Task brief:
When the word "None" shows up in a line of the records below, copy that line.

Available records:
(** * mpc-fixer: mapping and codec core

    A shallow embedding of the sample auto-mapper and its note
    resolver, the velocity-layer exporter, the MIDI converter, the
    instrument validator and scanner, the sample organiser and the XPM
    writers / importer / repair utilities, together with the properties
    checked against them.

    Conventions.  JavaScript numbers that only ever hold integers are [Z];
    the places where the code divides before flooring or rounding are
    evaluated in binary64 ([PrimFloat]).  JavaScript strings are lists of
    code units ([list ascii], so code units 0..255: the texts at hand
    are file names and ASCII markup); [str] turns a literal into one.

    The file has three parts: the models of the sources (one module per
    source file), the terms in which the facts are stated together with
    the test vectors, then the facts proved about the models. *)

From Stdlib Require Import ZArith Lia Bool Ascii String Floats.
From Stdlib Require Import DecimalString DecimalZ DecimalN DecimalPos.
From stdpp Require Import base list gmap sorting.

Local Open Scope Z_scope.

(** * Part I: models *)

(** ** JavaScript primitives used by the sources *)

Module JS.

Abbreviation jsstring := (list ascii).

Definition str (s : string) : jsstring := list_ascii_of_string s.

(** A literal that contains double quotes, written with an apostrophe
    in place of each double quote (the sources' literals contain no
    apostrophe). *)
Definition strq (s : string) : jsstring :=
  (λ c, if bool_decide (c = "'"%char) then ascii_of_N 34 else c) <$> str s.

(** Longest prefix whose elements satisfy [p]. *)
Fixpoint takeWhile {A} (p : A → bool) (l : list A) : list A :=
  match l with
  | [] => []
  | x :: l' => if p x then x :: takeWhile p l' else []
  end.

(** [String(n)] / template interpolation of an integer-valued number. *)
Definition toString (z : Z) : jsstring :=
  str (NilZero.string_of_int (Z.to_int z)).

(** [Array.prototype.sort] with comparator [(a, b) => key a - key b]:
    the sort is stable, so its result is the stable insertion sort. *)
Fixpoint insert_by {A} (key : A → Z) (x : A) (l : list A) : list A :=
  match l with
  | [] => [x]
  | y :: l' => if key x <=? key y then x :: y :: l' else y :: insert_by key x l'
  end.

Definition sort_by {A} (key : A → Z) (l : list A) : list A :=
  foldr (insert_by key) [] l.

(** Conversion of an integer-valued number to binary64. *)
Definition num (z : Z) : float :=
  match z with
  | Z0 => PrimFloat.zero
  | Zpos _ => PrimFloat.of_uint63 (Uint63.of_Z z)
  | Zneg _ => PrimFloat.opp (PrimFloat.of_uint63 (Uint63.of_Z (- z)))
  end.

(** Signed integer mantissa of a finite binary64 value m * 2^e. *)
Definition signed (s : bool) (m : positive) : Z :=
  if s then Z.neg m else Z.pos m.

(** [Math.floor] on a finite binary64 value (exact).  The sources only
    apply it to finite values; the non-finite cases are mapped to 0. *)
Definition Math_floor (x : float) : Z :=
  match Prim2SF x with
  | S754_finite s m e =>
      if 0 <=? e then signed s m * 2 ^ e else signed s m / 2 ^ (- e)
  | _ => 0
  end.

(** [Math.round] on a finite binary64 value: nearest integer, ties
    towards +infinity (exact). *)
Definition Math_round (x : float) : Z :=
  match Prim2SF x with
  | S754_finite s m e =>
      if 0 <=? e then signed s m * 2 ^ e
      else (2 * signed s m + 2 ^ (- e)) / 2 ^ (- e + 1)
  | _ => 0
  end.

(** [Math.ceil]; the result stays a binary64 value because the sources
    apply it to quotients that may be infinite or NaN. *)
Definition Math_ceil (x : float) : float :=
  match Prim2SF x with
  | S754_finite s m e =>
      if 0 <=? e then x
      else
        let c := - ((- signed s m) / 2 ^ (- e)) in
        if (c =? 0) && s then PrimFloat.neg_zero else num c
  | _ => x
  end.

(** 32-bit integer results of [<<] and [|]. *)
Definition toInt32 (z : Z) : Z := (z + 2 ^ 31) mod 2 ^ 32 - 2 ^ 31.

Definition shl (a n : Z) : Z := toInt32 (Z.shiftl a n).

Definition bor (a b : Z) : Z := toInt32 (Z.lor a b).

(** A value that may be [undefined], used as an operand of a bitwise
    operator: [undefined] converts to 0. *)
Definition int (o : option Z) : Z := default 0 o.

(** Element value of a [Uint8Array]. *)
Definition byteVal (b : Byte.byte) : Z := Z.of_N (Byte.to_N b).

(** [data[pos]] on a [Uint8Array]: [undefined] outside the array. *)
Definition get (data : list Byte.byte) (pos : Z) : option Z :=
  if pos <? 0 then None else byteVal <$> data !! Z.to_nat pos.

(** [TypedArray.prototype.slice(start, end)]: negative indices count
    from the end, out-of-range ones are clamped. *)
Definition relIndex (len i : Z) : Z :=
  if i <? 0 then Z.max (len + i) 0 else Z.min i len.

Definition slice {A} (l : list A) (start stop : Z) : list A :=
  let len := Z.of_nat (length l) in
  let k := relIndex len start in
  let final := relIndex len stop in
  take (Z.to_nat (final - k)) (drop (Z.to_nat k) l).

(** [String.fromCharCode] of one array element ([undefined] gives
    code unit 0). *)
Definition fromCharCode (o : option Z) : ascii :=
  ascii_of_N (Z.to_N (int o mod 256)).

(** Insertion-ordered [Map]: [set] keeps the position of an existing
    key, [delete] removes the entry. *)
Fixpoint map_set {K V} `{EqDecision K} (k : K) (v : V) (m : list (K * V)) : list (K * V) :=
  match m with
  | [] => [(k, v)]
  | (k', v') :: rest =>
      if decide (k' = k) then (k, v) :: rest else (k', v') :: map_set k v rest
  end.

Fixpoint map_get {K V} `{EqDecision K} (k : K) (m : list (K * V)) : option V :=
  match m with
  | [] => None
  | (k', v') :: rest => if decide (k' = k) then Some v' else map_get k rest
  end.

Exercise answer:
  if pos <? 0 then None else byteVal <$> data !! Z.to_nat pos.
  | [] => None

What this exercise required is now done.